Problem - In the records below, how many lines hold the string "Import"? Give only the number.

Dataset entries
════════

(* ===== verification/EncodeSpec.v ===== *)
(** What [pb_encode] is to produce, without streams: the bytes of a message as a
    function of the memory, with the addresses that were read. A submessage is
    its length and its bytes; there is one pass, no buffer and no error message.
    [Stuck] marks what the specification leaves open: user callbacks, nesting or
    strings beyond the given bounds, lengths that no C object has. *)

From Stdlib Require Import ZArith Lia List String Bool.
From stdpp Require Import base gmap list.
From S2P Require Import Prelude Memory Pb PbCommon PbDecode PbEncode Base128 Varint.

(** ** Reading the memory, with a log *)

Definition R (A : Type) : Type := gmap Z Z -> outcome A * list (Z * Z).

Definition rret {A} (a : A) : R A := fun _ => (Ret a, []).
Definition rfail {A} : R A := fun _ => (Fail, []).
Definition rstuck {A} : R A := fun _ => (Stuck, []).
Definition rbind {A B} (r : R A) (f : A -> R B) : R B := fun m =>
  match r m with
  | (Ret a, rd) => (fst (f a m), rd ++ snd (f a m))
  | (Fail, rd) => (Fail, rd)
  | (Stuck, rd) => (Stuck, rd)
  end.
Definition rload (a : Z) (n : nat) : R Z := fun m => (Ret (load m a n), [(a, Z.of_nat n)]).
Definition rload_bytes (a n : Z) : R (list Z) := fun m =>
  (Ret (load_bytes m a (Z.to_nat n)), [(a, n)]).
Definition rptr (a : Z) : R Z := rload a 8.

(** One output after the other. *)
Definition rapp (r1 r2 : R (list Z)) : R (list Z) :=
  rbind r1 (fun l1 => rbind r2 (fun l2 => rret (l1 ++ l2))).

(** Half the address space, the bound on the size of a C object. *)
Definition object_limit : Z := 2 ^ 63.

Definition zlen (l : list Z) : Z := Z.of_nat (List.length l).

Lemma zlen_nonneg l : 0 <= zlen l.
Proof. unfold zlen. lia. Qed.

(** A length and that many bytes. *)
Definition rdelimited (r : R (list Z)) : R (list Z) :=
  rbind r (fun l => if zlen l <? object_limit then rret (varint_bytes (zlen l) ++ l) else rstuck).

Section Spec.
Context `{Env}.
(** A bound on the lengths of strings, extension chains and descriptor arrays. *)
Variable bound : nat.

Definition spec_tag (wiretype field_number : Z) : list Z :=
  varint_bytes (Z.lor (u64 (Z.shiftl field_number 3)) wiretype).

Definition spec_tag_for_field (field : pb_field_t) : R (list Z) :=
  match wire_type_of (PB_LTYPE (type field)) with
  | Some wiretype => rret (spec_tag wiretype (tag field))
  | None => rfail
  end.

Definition spec_string (buffer size : Z) : R (list Z) :=
  rbind (rload_bytes buffer size) (fun l => rret (varint_bytes size ++ l)).

Definition spec_bool (src : Z) : R (list Z) :=
  rbind (rload src 1) (fun b => rret (varint_bytes (if b =? 0 then 0 else 1))).

Definition spec_int (signed : bool) (data_size' src : Z) : R Z :=
  let read n := rbind (rload src n) (fun v =>
    rret (if signed then swrap (8 * Z.of_nat n) v else v)) in
  if data_size' =? 1 then read 1%nat
  else if data_size' =? 2 then read 2%nat
  else if data_size' =? 4 then read 4%nat
  else if data_size' =? 8 then read 8%nat
  else rfail.

(** 2n for n >= 0, -2n-1 for n < 0. *)
Definition zigzag (v : Z) : Z := if v <? 0 then - 2 * v - 1 else 2 * v.

Definition spec_fixed (n : nat) (src : Z) : R (list Z) := rload_bytes src (Z.of_nat n).

Definition spec_bytes (field : pb_field_t) (src : Z) : R (list Z) :=
  if src =? NULL then rret (varint_bytes 0)
  else
    rbind (rload src sizeof_pb_size) (fun size =>
      if (PB_ATYPE (type field) =? PB_ATYPE_STATIC) && (data_size field <? size + 4)
      then rfail
      else spec_string (src + 4) size).

(** The length of the C string at [src], at most [max]. *)
Fixpoint spec_strlen (k : nat) (max src size : Z) : R Z :=
  match k with
  | O => rstuck
  | S k' =>
      if size <? max then
        rbind (rload (src + size) 1) (fun c =>
          if c =? 0 then rret size else spec_strlen k' max src (size + 1))
      else rret size
  end.

Definition spec_cstring (field : pb_field_t) (src : Z) : R (list Z) :=
  let max := if PB_ATYPE (type field) =? PB_ATYPE_POINTER then 2 ^ 64 - 1 else data_size field in
  if src =? NULL then spec_string src 0
  else rbind (spec_strlen bound max src 0) (fun size => spec_string src size).

(** ** Zero values of proto3 fields *)

(** Every field from [iter] to the end of the array. *)
Fixpoint spec_check_all (check : pb_field_t -> Z -> R bool) (k : nat) (iter : pb_field_iter_t)
    : R bool :=
  match k with
  | O => rstuck
  | S k' =>
      rbind (check (cur iter) (pData iter)) (fun zero =>
        if negb zero then rret false
        else
          let '(more, iter') := pb_field_iter_next iter in
          if more : bool then spec_check_all check k' iter' else rret true)
  end.

Definition spec_check_body (check : pb_field_t -> Z -> R bool)
    (field : pb_field_t) (pData' : Z) : R bool :=
  let ty := type field in
  let singular : R bool :=
    if (PB_ATYPE ty =? PB_ATYPE_STATIC) && (PB_LTYPE ty =? PB_LTYPE_BYTES) then
      rbind (rload pData' sizeof_pb_size) (fun size => rret (size =? 0))
    else if (PB_ATYPE ty =? PB_ATYPE_STATIC) && (PB_LTYPE ty =? PB_LTYPE_STRING) then
      rbind (rload pData' 1) (fun c => rret (c =? 0))
    else if (PB_ATYPE ty =? PB_ATYPE_STATIC) && (PB_LTYPE ty =? PB_LTYPE_FIXED_LENGTH_BYTES) then
      rret (data_size field =? 0)
    else if (PB_ATYPE ty =? PB_ATYPE_STATIC) && (PB_LTYPE ty =? PB_LTYPE_SUBMESSAGE) then
      let '(nonempty, iter) := pb_field_iter_begin (desc (ptr field)) pData' in
      if nonempty : bool then
        spec_check_all check bound iter
      else rret true
    else if (PB_ATYPE ty =? PB_ATYPE_POINTER) && (PB_LTYPE_LAST_PACKABLE <? PB_LTYPE ty) then
      rbind (rptr pData') (fun p => rret (p =? NULL))
    else
      rbind (rload_bytes pData' (data_size field)) (fun l => rret (forallb (fun b => b =? 0) l)) in
  if PB_HTYPE ty =? PB_HTYPE_REQUIRED then rret false
  else if PB_HTYPE ty =? PB_HTYPE_REPEATED then
    if negb (size_offset field =? 0) then
      rbind (rload (pData' + size_offset field) sizeof_pb_size) (fun size => rret (size =? 0))
    else if PB_ATYPE ty =? PB_ATYPE_STATIC then rret false
    else singular
  else if PB_HTYPE ty =? PB_HTYPE_ONEOF then
    rbind (rload (pData' + size_offset field) sizeof_pb_size) (fun size => rret (size =? 0))
  else if negb (size_offset field =? 0) then
    rbind (rload (pData' + size_offset field) 1) (fun b => rret (b =? 0))
  else singular.

Fixpoint spec_check (n : nat) (field : pb_field_t) (pData' : Z) : R bool :=
  match n with
  | O => rstuck
  | S n' => spec_check_body (spec_check n') field pData'
  end.

(** ** Fields *)

Section Level.
Variables (n : nat) (message : list pb_field_t -> Z -> R (list Z)).

Definition spec_submessage (field : pb_field_t) (src : Z) : R (list Z) :=
  if ptr field =? NULL then rfail else rdelimited (message (desc (ptr field)) src).

Definition spec_value (field : pb_field_t) (src : Z) : R (list Z) :=
  let ltype := PB_LTYPE (type field) in
  let varint v := rret (varint_bytes v) in
  if ltype =? PB_LTYPE_BOOL then spec_bool src
  else if ltype =? PB_LTYPE_VARINT then
    rbind (spec_int true (data_size field) src) (fun v => varint (u64 v))
  else if ltype =? PB_LTYPE_UVARINT then
    rbind (spec_int false (data_size field) src) varint
  else if ltype =? PB_LTYPE_SVARINT then
    rbind (spec_int true (data_size field) src) (fun v => varint (zigzag v))
  else if ltype =? PB_LTYPE_FIXED32 then spec_fixed 4 src
  else if ltype =? PB_LTYPE_FIXED64 then spec_fixed 8 src
  else if ltype =? PB_LTYPE_BYTES then spec_bytes field src
  else if ltype =? PB_LTYPE_STRING then spec_cstring field src
  else if ltype =? PB_LTYPE_SUBMESSAGE then spec_submessage field src
  else if ltype =? PB_LTYPE_FIXED_LENGTH_BYTES then spec_string src (data_size field)
  else rstuck.

Fixpoint spec_items (item : Z -> R (list Z)) (data_size' : Z) (count : nat) (p : Z)
    : R (list Z) :=
  match count with
  | O => rret []
  | S count' => rapp (item p) (spec_items item data_size' count' (p + data_size'))
  end.

(** A packed array is one length-delimited value; other arrays repeat the
    tag for each item. *)
Definition spec_array (field : pb_field_t) (pData' count : Z) : R (list Z) :=
  let ty := type field in
  let pointer := PB_ATYPE ty =? PB_ATYPE_POINTER in
  if count =? 0 then rret []
  else if negb pointer && (array_size field <? count) then rfail
  else if PB_LTYPE ty <=? PB_LTYPE_LAST_PACKABLE then
    rapp (rret (spec_tag PB_WT_STRING (tag field)))
      (rdelimited (spec_items (spec_value field) (data_size field) (Z.to_nat count) pData'))
  else
    spec_items (fun p =>
      rapp (spec_tag_for_field field)
        (if pointer && ((PB_LTYPE ty =? PB_LTYPE_STRING) || (PB_LTYPE ty =? PB_LTYPE_BYTES))
         then rbind (rptr p) (spec_value field)
         else spec_value field p)) (data_size field) (Z.to_nat count) pData'.

Definition spec_tagged (field : pb_field_t) (pData' : Z) : R (list Z) :=
  rapp (spec_tag_for_field field) (spec_value field pData').

Definition spec_basic_field (field : pb_field_t) (pData' : Z) : R (list Z) :=
  let ty := type field in
  let pointer := PB_ATYPE ty =? PB_ATYPE_POINTER in
  let explicit := negb (size_offset field =? 0) in
  let sizep := pData' + size_offset field in
  rbind (if explicit then rret false
         else if PB_HTYPE ty =? PB_HTYPE_OPTIONAL then
           rbind (spec_check n field pData') (fun zero => rret (negb zero))
         else rret true) (fun implicit_has =>
  rbind (if pointer then rptr pData' else rret pData') (fun data =>
  let implicit_has := if pointer then negb (data =? NULL) else implicit_has in
  if PB_HTYPE ty =? PB_HTYPE_REQUIRED then
    if data =? NULL then rfail else spec_tagged field data
  else if PB_HTYPE ty =? PB_HTYPE_OPTIONAL then
    rbind (if explicit then rbind (rload sizep 1) (fun b => rret (negb (b =? 0)))
           else rret implicit_has) (fun has =>
    if has : bool then spec_tagged field data else rret [])
  else if PB_HTYPE ty =? PB_HTYPE_REPEATED then
    rbind (if explicit then rload sizep sizeof_pb_size else rret (array_size field))
      (fun count => spec_array field data count)
  else if explicit then
    rbind (rload sizep sizeof_pb_size) (fun which =>
    if which =? tag field then spec_tagged field data else rret [])
  else rstuck)).

(** Fields handed to user functions are left open. *)
Definition spec_callback_field (pData' : Z) : R (list Z) :=
  rbind (rptr (pb_callback_funcs pData')) (fun f => if f =? NULL then rret [] else rstuck).

Definition spec_field (field : pb_field_t) (pData' : Z) : R (list Z) :=
  let atype := PB_ATYPE (type field) in
  if (atype =? PB_ATYPE_STATIC) || (atype =? PB_ATYPE_POINTER)
  then spec_basic_field field pData'
  else if atype =? PB_ATYPE_CALLBACK then spec_callback_field pData'
  else rfail.

Definition spec_extension (extension : Z) : R (list Z) :=
  rbind (rptr (ext_type extension)) (fun t =>
  rbind (rptr (ext_type_arg t)) (fun arg =>
  let field := field_at (desc arg) 0 in
  if PB_ATYPE (type field) =? PB_ATYPE_POINTER then spec_field field (ext_dest extension)
  else rbind (rptr (ext_dest extension)) (fun dest => spec_field field dest))).

Fixpoint spec_extensions (k : nat) (extension : Z) : R (list Z) :=
  match k with
  | O => rstuck
  | S k' =>
      if extension =? NULL then rret []
      else
        rbind (rptr (ext_type extension)) (fun t =>
        rbind (rptr (ext_type_encode t)) (fun f =>
        if f =? NULL then
          rapp (spec_extension extension)
            (rbind (rptr (ext_next extension)) (spec_extensions k'))
        else rstuck))
  end.

Definition spec_step (iter : pb_field_iter_t) : R (list Z) :=
  if PB_LTYPE (type (cur iter)) =? PB_LTYPE_EXTENSION
  then rbind (rptr (pData iter)) (spec_extensions bound)
  else spec_field (cur iter) (pData iter).

(** The fields from [iter] to the end of the array. *)
Fixpoint spec_fields (k : nat) (iter : pb_field_iter_t) : R (list Z) :=
  match k with
  | O => rstuck
  | S k' =>
      rapp (spec_step iter)
        (let '(more, iter') := pb_field_iter_next iter in
         if more : bool then spec_fields k' iter' else rret [])
  end.

Definition spec_message (fields : list pb_field_t) (src : Z) : R (list Z) :=
  let '(nonempty, iter) := pb_field_iter_begin fields src in
  if nonempty : bool then spec_fields bound iter else rret [].
End Level.

Fixpoint spec_encode (n : nat) (fields : list pb_field_t) (src : Z) : R (list Z) :=
  match n with
  | O => rstuck
  | S n' => spec_message n' (spec_encode n') fields src
  end.
End Spec.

════════

Task response - 3